「追い掛ける愛」 フィレモンへの手紙1~3

 「この手紙が書かれた事情ですが、この手紙の受取人「フィレモン」の所で働いていた「オネシモ」(10)が、詳細は不明ですが、主人であるフィレモンに対して何か悪さをしたようです(18‾19)。それで、そこに居れなくなってオネシモは逃亡します。逃げ切れなくなったのか、それとも最初からそのように考えていたのか分かりませんが、彼は、この手紙の差出人である「パウロ」の所に行きます。
 パウロは、フィレモンの信仰の生みの親、育ての親なのです。そんなことで、オネシモは、パウロのことを以前から知っていたようです。パウロの所に留まるうちにオネシモはキリストの救いに与り、更に、有用な主の働き人になるのです。しかし、いつまでもオネシモを留め置くことは良くないと思ったパウロは、主人のオネシモに返すに当たって、執り成しの手紙を認めたのです。それか本書です。従って、この手紙の内容は、推薦状・保証書・依頼書で、個人的な書状なのです。
 そのような個人的な手紙を教会の正典の一部に加えると言うことに疑問も反対もあったのです。除くべきであるという強硬意見も、嘗てはあったのです。それなのに、どうしてこのような僅か1章25節の短い手紙が、正典一部に加えられているのでしょうか。それはパウロが全存在を賭して逃亡奴隷オネシモに注いだ豊かな愛は、キリストを通して示された神の愛に通じるからです。神の愛は、愛される価値も資格もない者にも、途切れることもなく追い続ける愛なのです。
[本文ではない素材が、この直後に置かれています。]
(** Lines 25-37 on their own: the value of [defaultOrientation] the hook
    goes on with, or the error it throws. *)
Definition validation (arg : JsValue number) : Completion Orientation :=
  let options := options_parameter arg in
  if negb (String.eqb (typeof options) "object") then Throw (TypeError options_message)
  else
    match destructure options with
    | Throw e => Throw e
    | Normal d =>
        if strictNotEqual d "portrait" && strictNotEqual d "landscape"
        then match ToString number Number_toString d with
             | Throw e => Throw e
             | Normal shown => Throw (TypeError (invalid_message d shown))
             end
        else Normal (narrow d)
    end.

(** Lines 39-66 on their own, for a validated [defaultOrientation]. *)
Definition stateful_part (d : Orientation) : Hook OrientationResults :=
  orientation <- useState d ;;
  useEffect ;;;
  ret (mkResults orientation
                 (Orientation_eqb orientation Portrait)
                 (Orientation_eqb orientation Landscape)).

End Views.

Arguments optionsWith {number} v.
Arguments invalid_message {number} v shown.

(** Events that are not the run of the mount effect. *)
Definition not_commit (ev : Event) : bool :=
  match ev with
  | Commit _ => false
  | _ => true
  end.

(** The events at which the wrapped callback ran, read off the spy. *)
Fixpoint invocations (s : System) (evs : list Event) : list Event :=
  match evs with
  | [] => []
  | ev :: rest =>
      let s1 := fst (step s ev) in
      (if (recomputeCalls (component s) <? recomputeCalls (component s1))%nat
       then [ev] else [])
      ++ invocations s1 rest
  end.

(** The events that follow the first notification of a burst that starts
    at [t1]: further notifications inside the debounce window and expiries
    of the timeout, in the order of their times, none before [now]. *)
Fixpoint burst_tail (t1 now : Z) (evs : list Event) : bool :=
  match evs with
  | [] => true
  | Resize _ _ t :: rest => (now <=? t) && (t <? t1 + wait) && burst_tail t1 t rest
  | TimerExpired t :: rest => (now <=? t) && burst_tail t1 t rest
  | _ => false
  end.

(** Every notification among [evs] lies at least [wait] before [time]. *)
Definition settled (time : Z) (evs : list Event) : bool :=
  forallb (fun ev => match ev with
                     | Resize _ _ t => t + wait <=? time
                     | _ => true
                     end) evs.

(** No timeout pending and the last call, if any, at least [wait] ago:
    the next call is a leading edge. *)
Definition idle (d : Debounced) (time : Z) : bool :=
  match timerId d with
  | None => shouldInvoke d time
  | Some _ => false
  end.

(** The handler is subscribed and its closure exists. *)
Definition mounted (s : System) : Prop :=
  listening (window s) = true /\ handleResize (component s) <> None.

(** The state the cleanup leaves: nothing subscribed, nothing pending. *)
Definition torn_down (s : System) : Prop :=
  effectStatus (component s) = Unmounted
  /\ listening (window s) = false
  /\ forall d, handleResize (component s) = Some d ->
               timerId d = None /\ lastArgs d = false.

(** What holds of a system with a window from the run of the effect on. *)
Definition activated (s : System) : Prop :=
  window s <> None /\ (effectStatus (component s) = Active \/ torn_down s).

(** What follows a first notification at time 1000 in a burst of ten:
    nine more notifications one time unit apart, then the expiry of the
    timeout at 1400 and that of its restart at 1409. *)
Definition ten_rapid : list Event :=
  map (fun k => Resize 500 1000 (1001 + Z.of_nat k)) (seq 0 9)
  ++ [TimerExpired 1400; TimerExpired 1409].

(** A browser window of 1000 by 500 with no listener yet. *)
Definition wide_window : Window := mkWindow 1000 500 [].

(** An instance after a first render with the default options. *)
Definition rendered : Component := mkComponent (Some Portrait) Scheduled None 0.

(** The instance in that window, its effect run at time 0 and the
    timeout of the effect's own call expired at time 400. *)
Definition quiet_system : System :=
  fst (run (mkSystem (Some wide_window) rendered) [Commit 0; TimerExpired 400]).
 「学芸会 ぼくは脇役だけれども ぼくの母さん ぼくを見ている」(小林龍太)
 「学芸会に 端役などなし 父母の ビデオは君を 君だけを追う」(杜野 泉)
                                        (田中仁一郎)

2013年4月14日  (過去メッセージのリンク)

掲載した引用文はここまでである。